§ **Problem to solve**:
All of the data below should be copied exactly as it stands.

++++ Listed records ++++

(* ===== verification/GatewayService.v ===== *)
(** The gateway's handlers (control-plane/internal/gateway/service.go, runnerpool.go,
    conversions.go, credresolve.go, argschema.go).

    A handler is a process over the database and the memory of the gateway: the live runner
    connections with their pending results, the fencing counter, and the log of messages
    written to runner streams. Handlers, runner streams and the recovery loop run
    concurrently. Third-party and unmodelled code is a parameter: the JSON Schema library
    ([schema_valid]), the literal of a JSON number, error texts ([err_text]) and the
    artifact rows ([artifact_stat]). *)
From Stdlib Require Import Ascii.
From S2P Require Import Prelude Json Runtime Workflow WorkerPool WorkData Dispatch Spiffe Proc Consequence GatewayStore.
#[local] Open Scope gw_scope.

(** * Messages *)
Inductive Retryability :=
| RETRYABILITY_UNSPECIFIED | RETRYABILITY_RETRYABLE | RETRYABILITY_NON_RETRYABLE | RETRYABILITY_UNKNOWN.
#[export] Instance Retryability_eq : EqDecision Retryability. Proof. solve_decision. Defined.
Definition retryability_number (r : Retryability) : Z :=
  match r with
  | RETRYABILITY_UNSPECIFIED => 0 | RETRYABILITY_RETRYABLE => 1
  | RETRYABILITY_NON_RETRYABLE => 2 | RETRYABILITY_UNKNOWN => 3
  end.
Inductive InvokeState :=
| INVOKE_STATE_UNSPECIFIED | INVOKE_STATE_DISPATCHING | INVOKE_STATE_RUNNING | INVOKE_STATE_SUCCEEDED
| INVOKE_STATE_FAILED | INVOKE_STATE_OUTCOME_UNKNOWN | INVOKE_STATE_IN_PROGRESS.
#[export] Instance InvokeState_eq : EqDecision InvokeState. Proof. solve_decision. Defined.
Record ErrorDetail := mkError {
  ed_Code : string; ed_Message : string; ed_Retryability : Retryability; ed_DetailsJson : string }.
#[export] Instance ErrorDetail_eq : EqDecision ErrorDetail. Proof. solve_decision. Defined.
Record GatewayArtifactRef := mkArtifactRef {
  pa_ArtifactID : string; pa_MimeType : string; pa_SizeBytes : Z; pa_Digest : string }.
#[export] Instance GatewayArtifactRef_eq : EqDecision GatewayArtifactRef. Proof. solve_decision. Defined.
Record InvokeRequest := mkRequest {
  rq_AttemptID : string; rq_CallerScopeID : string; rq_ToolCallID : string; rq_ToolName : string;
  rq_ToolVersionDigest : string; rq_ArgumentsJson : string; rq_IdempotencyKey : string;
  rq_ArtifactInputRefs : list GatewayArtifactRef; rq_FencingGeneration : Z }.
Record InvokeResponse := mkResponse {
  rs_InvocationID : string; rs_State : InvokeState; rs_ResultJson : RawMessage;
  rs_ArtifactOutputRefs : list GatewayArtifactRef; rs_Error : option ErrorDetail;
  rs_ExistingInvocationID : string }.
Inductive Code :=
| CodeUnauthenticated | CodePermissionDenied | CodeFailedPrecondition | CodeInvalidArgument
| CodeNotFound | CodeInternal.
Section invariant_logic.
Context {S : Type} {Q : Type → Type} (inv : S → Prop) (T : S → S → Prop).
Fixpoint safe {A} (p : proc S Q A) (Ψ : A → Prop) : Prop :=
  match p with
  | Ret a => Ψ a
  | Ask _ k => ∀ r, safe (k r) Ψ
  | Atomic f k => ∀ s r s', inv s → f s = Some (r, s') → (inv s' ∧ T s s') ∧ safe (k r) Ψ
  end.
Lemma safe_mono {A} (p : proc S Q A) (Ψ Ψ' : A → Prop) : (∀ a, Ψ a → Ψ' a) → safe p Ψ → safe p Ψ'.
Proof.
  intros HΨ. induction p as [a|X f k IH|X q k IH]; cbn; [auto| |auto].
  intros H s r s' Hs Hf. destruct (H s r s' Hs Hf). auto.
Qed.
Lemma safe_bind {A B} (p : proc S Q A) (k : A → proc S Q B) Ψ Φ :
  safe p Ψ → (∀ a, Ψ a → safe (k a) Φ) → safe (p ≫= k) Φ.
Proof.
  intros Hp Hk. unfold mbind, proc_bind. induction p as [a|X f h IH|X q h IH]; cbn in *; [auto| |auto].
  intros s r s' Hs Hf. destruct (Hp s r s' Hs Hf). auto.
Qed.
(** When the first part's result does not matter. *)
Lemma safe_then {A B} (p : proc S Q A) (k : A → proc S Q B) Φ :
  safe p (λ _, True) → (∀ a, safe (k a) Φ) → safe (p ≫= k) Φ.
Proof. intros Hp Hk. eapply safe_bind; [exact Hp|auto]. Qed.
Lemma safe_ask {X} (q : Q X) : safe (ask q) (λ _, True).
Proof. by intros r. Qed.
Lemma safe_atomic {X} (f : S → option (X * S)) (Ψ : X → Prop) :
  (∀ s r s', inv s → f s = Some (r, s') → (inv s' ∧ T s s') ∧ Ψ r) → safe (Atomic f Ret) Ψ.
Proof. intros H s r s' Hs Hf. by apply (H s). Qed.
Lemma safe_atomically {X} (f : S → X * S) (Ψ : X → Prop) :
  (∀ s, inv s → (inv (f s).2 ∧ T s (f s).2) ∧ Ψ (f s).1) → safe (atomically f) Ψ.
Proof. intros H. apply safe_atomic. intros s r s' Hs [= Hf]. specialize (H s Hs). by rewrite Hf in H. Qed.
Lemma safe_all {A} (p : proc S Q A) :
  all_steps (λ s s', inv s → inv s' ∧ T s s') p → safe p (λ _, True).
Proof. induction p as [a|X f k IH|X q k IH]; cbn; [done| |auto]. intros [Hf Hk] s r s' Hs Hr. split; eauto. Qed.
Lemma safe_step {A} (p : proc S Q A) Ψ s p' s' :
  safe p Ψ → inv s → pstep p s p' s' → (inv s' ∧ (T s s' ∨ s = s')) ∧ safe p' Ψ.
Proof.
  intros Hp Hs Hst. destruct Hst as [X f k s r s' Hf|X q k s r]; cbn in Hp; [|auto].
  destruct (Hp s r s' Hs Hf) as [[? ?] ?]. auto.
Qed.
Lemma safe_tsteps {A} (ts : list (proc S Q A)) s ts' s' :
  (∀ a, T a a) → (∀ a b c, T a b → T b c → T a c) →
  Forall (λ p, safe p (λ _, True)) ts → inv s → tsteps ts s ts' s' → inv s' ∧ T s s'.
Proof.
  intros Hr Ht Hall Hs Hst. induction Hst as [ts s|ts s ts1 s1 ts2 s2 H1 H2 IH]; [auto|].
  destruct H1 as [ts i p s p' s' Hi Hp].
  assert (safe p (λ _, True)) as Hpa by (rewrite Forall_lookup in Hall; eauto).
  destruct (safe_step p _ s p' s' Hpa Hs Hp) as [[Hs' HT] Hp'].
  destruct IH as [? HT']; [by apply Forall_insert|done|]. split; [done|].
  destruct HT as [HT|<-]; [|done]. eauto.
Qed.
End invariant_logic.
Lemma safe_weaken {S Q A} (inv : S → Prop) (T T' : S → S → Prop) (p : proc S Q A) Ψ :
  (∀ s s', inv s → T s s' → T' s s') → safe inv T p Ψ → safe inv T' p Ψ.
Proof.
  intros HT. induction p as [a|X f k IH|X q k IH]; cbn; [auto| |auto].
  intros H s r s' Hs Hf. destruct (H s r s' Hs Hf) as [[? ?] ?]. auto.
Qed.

++++

§ **Solution**:
(* ===== verification/GatewayService.v ===== *)
(** The gateway's handlers (control-plane/internal/gateway/service.go, runnerpool.go,
    conversions.go, credresolve.go, argschema.go).

    A handler is a process over the database and the memory of the gateway: the live runner
    connections with their pending results, the fencing counter, and the log of messages
    written to runner streams. Handlers, runner streams and the recovery loop run
    concurrently. Third-party and unmodelled code is a parameter: the JSON Schema library
    ([schema_valid]), the literal of a JSON number, error texts ([err_text]) and the
    artifact rows ([artifact_stat]). *)
From Stdlib Require Import Ascii.
From S2P Require Import Prelude Json Runtime Workflow WorkerPool WorkData Dispatch Spiffe Proc Consequence GatewayStore.
#[local] Open Scope gw_scope.

(** * Messages *)
Inductive Retryability :=
| RETRYABILITY_UNSPECIFIED | RETRYABILITY_RETRYABLE | RETRYABILITY_NON_RETRYABLE | RETRYABILITY_UNKNOWN.
#[export] Instance Retryability_eq : EqDecision Retryability. Proof. solve_decision. Defined.
Definition retryability_number (r : Retryability) : Z :=
  match r with
  | RETRYABILITY_UNSPECIFIED => 0 | RETRYABILITY_RETRYABLE => 1
  | RETRYABILITY_NON_RETRYABLE => 2 | RETRYABILITY_UNKNOWN => 3
  end.
Inductive InvokeState :=
| INVOKE_STATE_UNSPECIFIED | INVOKE_STATE_DISPATCHING | INVOKE_STATE_RUNNING | INVOKE_STATE_SUCCEEDED
| INVOKE_STATE_FAILED | INVOKE_STATE_OUTCOME_UNKNOWN | INVOKE_STATE_IN_PROGRESS.
#[export] Instance InvokeState_eq : EqDecision InvokeState. Proof. solve_decision. Defined.
Record ErrorDetail := mkError {
  ed_Code : string; ed_Message : string; ed_Retryability : Retryability; ed_DetailsJson : string }.
#[export] Instance ErrorDetail_eq : EqDecision ErrorDetail. Proof. solve_decision. Defined.
Record GatewayArtifactRef := mkArtifactRef {
  pa_ArtifactID : string; pa_MimeType : string; pa_SizeBytes : Z; pa_Digest : string }.
#[export] Instance GatewayArtifactRef_eq : EqDecision GatewayArtifactRef. Proof. solve_decision. Defined.
Record InvokeRequest := mkRequest {
  rq_AttemptID : string; rq_CallerScopeID : string; rq_ToolCallID : string; rq_ToolName : string;
  rq_ToolVersionDigest : string; rq_ArgumentsJson : string; rq_IdempotencyKey : string;
  rq_ArtifactInputRefs : list GatewayArtifactRef; rq_FencingGeneration : Z }.
Record InvokeResponse := mkResponse {
  rs_InvocationID : string; rs_State : InvokeState; rs_ResultJson : RawMessage;
  rs_ArtifactOutputRefs : list GatewayArtifactRef; rs_Error : option ErrorDetail;
  rs_ExistingInvocationID : string }.
Inductive Code :=
| CodeUnauthenticated | CodePermissionDenied | CodeFailedPrecondition | CodeInvalidArgument
| CodeNotFound | CodeInternal.
Section invariant_logic.
Context {S : Type} {Q : Type → Type} (inv : S → Prop) (T : S → S → Prop).
Fixpoint safe {A} (p : proc S Q A) (Ψ : A → Prop) : Prop :=
  match p with
  | Ret a => Ψ a
  | Ask _ k => ∀ r, safe (k r) Ψ
  | Atomic f k => ∀ s r s', inv s → f s = Some (r, s') → (inv s' ∧ T s s') ∧ safe (k r) Ψ
  end.
Lemma safe_mono {A} (p : proc S Q A) (Ψ Ψ' : A → Prop) : (∀ a, Ψ a → Ψ' a) → safe p Ψ → safe p Ψ'.
Proof.
  intros HΨ. induction p as [a|X f k IH|X q k IH]; cbn; [auto| |auto].
  intros H s r s' Hs Hf. destruct (H s r s' Hs Hf). auto.
Qed.
Lemma safe_bind {A B} (p : proc S Q A) (k : A → proc S Q B) Ψ Φ :
  safe p Ψ → (∀ a, Ψ a → safe (k a) Φ) → safe (p ≫= k) Φ.
Proof.
  intros Hp Hk. unfold mbind, proc_bind. induction p as [a|X f h IH|X q h IH]; cbn in *; [auto| |auto].
  intros s r s' Hs Hf. destruct (Hp s r s' Hs Hf). auto.
Qed.
(** When the first part's result does not matter. *)
Lemma safe_then {A B} (p : proc S Q A) (k : A → proc S Q B) Φ :
  safe p (λ _, True) → (∀ a, safe (k a) Φ) → safe (p ≫= k) Φ.
Proof. intros Hp Hk. eapply safe_bind; [exact Hp|auto]. Qed.
Lemma safe_ask {X} (q : Q X) : safe (ask q) (λ _, True).
Proof. by intros r. Qed.
Lemma safe_atomic {X} (f : S → option (X * S)) (Ψ : X → Prop) :
  (∀ s r s', inv s → f s = Some (r, s') → (inv s' ∧ T s s') ∧ Ψ r) → safe (Atomic f Ret) Ψ.
Proof. intros H s r s' Hs Hf. by apply (H s). Qed.
Lemma safe_atomically {X} (f : S → X * S) (Ψ : X → Prop) :
  (∀ s, inv s → (inv (f s).2 ∧ T s (f s).2) ∧ Ψ (f s).1) → safe (atomically f) Ψ.
Proof. intros H. apply safe_atomic. intros s r s' Hs [= Hf]. specialize (H s Hs). by rewrite Hf in H. Qed.
Lemma safe_all {A} (p : proc S Q A) :
  all_steps (λ s s', inv s → inv s' ∧ T s s') p → safe p (λ _, True).
Proof. induction p as [a|X f k IH|X q k IH]; cbn; [done| |auto]. intros [Hf Hk] s r s' Hs Hr. split; eauto. Qed.
Lemma safe_step {A} (p : proc S Q A) Ψ s p' s' :
  safe p Ψ → inv s → pstep p s p' s' → (inv s' ∧ (T s s' ∨ s = s')) ∧ safe p' Ψ.
Proof.
  intros Hp Hs Hst. destruct Hst as [X f k s r s' Hf|X q k s r]; cbn in Hp; [|auto].
  destruct (Hp s r s' Hs Hf) as [[? ?] ?]. auto.
Qed.
Lemma safe_tsteps {A} (ts : list (proc S Q A)) s ts' s' :
  (∀ a, T a a) → (∀ a b c, T a b → T b c → T a c) →
  Forall (λ p, safe p (λ _, True)) ts → inv s → tsteps ts s ts' s' → inv s' ∧ T s s'.
Proof.
  intros Hr Ht Hall Hs Hst. induction Hst as [ts s|ts s ts1 s1 ts2 s2 H1 H2 IH]; [auto|].
  destruct H1 as [ts i p s p' s' Hi Hp].
  assert (safe p (λ _, True)) as Hpa by (rewrite Forall_lookup in Hall; eauto).
  destruct (safe_step p _ s p' s' Hpa Hs Hp) as [[Hs' HT] Hp'].
  destruct IH as [? HT']; [by apply Forall_insert|done|]. split; [done|].
  destruct HT as [HT|<-]; [|done]. eauto.
Qed.
End invariant_logic.
Lemma safe_weaken {S Q A} (inv : S → Prop) (T T' : S → S → Prop) (p : proc S Q A) Ψ :
  (∀ s s', inv s → T s s' → T' s s') → safe inv T p Ψ → safe inv T' p Ψ.
Proof.
  intros HT. induction p as [a|X f k IH|X q k IH]; cbn; [auto| |auto].
  intros H s r s' Hs Hf. destruct (H s r s' Hs Hf) as [[? ?] ?]. auto.
Qed.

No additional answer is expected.